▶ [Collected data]
⁂

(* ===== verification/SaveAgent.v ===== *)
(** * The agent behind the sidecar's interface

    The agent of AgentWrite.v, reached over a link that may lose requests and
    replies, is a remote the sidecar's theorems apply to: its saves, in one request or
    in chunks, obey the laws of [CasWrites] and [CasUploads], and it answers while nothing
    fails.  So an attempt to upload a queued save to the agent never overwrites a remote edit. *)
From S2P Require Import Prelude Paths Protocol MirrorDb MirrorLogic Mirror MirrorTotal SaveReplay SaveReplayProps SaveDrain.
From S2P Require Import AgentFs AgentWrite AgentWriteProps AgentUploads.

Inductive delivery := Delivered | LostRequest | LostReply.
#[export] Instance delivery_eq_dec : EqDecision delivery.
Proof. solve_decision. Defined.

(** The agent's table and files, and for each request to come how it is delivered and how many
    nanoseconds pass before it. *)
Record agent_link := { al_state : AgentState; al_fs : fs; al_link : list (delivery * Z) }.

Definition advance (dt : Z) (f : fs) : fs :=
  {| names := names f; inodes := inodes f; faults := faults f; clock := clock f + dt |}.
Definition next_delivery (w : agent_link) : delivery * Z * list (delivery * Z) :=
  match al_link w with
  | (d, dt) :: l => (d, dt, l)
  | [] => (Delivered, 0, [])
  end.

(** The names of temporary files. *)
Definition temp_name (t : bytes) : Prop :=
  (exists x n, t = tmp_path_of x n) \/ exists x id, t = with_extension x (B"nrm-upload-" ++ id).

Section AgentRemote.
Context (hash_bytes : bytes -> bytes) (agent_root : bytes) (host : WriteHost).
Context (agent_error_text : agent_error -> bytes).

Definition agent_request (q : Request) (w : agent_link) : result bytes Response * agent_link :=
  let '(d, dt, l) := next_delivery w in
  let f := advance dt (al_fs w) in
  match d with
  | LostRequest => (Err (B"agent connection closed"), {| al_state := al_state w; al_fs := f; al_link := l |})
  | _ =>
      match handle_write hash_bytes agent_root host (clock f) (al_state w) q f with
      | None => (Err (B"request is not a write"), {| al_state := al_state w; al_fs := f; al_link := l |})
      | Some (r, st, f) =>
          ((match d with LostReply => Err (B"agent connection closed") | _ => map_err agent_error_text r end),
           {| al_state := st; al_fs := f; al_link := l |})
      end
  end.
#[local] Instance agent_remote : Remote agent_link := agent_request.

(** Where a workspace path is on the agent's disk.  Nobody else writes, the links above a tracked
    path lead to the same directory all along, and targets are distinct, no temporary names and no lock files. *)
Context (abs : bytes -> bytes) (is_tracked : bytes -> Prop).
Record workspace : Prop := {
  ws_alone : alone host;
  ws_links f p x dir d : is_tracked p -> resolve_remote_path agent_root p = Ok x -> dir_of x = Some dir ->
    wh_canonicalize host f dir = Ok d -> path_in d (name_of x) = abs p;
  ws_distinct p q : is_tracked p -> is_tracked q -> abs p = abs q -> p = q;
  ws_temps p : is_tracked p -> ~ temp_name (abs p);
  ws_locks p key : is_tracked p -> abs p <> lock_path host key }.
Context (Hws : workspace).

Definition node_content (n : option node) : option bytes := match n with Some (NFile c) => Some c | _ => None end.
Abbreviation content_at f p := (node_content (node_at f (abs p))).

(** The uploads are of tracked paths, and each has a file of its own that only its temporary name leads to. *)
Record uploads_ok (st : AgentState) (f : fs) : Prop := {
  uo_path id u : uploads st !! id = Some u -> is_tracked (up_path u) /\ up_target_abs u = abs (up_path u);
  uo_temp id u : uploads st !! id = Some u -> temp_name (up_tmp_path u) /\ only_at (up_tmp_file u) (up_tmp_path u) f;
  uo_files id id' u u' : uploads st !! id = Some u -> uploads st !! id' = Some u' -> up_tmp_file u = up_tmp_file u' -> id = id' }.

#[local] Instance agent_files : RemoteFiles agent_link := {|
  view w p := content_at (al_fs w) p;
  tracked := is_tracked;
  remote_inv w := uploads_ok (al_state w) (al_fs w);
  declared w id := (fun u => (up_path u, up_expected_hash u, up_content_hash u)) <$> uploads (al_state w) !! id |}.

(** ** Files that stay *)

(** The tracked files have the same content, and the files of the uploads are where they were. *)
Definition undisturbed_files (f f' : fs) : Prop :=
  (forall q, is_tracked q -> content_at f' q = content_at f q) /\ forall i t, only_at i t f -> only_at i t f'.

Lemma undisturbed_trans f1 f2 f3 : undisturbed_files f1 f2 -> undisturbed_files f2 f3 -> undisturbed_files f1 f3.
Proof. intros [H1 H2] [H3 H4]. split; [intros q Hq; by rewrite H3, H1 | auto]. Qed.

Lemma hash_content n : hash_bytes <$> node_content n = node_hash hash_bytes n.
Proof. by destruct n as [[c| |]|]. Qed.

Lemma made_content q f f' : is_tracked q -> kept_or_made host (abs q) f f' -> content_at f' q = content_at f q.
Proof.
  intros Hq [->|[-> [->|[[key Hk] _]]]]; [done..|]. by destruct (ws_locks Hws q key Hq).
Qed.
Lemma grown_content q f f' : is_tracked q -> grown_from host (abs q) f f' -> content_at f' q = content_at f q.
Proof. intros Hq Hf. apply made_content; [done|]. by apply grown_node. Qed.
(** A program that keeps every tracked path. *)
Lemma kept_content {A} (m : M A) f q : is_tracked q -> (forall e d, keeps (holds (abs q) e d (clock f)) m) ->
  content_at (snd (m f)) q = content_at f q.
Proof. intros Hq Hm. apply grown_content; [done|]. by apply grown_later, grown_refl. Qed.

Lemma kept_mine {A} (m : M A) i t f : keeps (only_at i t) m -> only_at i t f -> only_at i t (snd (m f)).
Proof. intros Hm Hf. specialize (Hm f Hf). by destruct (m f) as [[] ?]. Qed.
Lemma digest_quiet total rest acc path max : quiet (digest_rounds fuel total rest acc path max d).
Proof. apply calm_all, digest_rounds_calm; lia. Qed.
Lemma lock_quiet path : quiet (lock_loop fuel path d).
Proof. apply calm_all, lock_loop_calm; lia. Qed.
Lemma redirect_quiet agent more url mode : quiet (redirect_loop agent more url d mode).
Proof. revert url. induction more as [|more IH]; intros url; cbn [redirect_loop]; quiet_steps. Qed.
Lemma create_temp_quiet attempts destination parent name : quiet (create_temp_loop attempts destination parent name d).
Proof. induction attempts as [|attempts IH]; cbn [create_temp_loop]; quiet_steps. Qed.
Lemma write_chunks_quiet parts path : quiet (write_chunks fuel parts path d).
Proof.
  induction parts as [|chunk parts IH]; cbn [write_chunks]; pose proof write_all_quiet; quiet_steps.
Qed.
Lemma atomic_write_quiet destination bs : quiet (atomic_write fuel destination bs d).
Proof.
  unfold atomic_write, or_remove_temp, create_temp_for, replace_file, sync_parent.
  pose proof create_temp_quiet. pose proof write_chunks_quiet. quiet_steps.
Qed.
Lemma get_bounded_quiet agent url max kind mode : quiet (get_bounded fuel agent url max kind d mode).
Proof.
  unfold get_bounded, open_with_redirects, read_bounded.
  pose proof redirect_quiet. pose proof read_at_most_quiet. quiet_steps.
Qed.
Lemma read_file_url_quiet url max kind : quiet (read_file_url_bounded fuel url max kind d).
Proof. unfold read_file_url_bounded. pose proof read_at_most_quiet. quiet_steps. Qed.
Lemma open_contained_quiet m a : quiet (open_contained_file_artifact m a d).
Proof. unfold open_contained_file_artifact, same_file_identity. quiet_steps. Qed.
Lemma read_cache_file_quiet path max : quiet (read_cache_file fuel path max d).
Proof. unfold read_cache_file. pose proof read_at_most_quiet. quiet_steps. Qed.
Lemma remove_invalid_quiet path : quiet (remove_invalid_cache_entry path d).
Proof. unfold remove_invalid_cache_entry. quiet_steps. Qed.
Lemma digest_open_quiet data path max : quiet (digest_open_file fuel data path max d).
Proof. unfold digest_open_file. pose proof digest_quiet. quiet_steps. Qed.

⁂

▶ [What to work on] Each line from the one containing "Lemma get_bounded_quiet agent" to the end of the entries above should be copied exactly, and no other line.

▶ [Solution to this task]
Lemma get_bounded_quiet agent url max kind mode : quiet (get_bounded fuel agent url max kind d mode).
Proof.
  unfold get_bounded, open_with_redirects, read_bounded.
  pose proof redirect_quiet. pose proof read_at_most_quiet. quiet_steps.
Qed.
Lemma read_file_url_quiet url max kind : quiet (read_file_url_bounded fuel url max kind d).
Proof. unfold read_file_url_bounded. pose proof read_at_most_quiet. quiet_steps. Qed.
Lemma open_contained_quiet m a : quiet (open_contained_file_artifact m a d).
Proof. unfold open_contained_file_artifact, same_file_identity. quiet_steps. Qed.
Lemma read_cache_file_quiet path max : quiet (read_cache_file fuel path max d).
Proof. unfold read_cache_file. pose proof read_at_most_quiet. quiet_steps. Qed.
Lemma remove_invalid_quiet path : quiet (remove_invalid_cache_entry path d).
Proof. unfold remove_invalid_cache_entry. quiet_steps. Qed.
Lemma digest_open_quiet data path max : quiet (digest_open_file fuel data path max d).
Proof. unfold digest_open_file. pose proof digest_quiet. quiet_steps. Qed.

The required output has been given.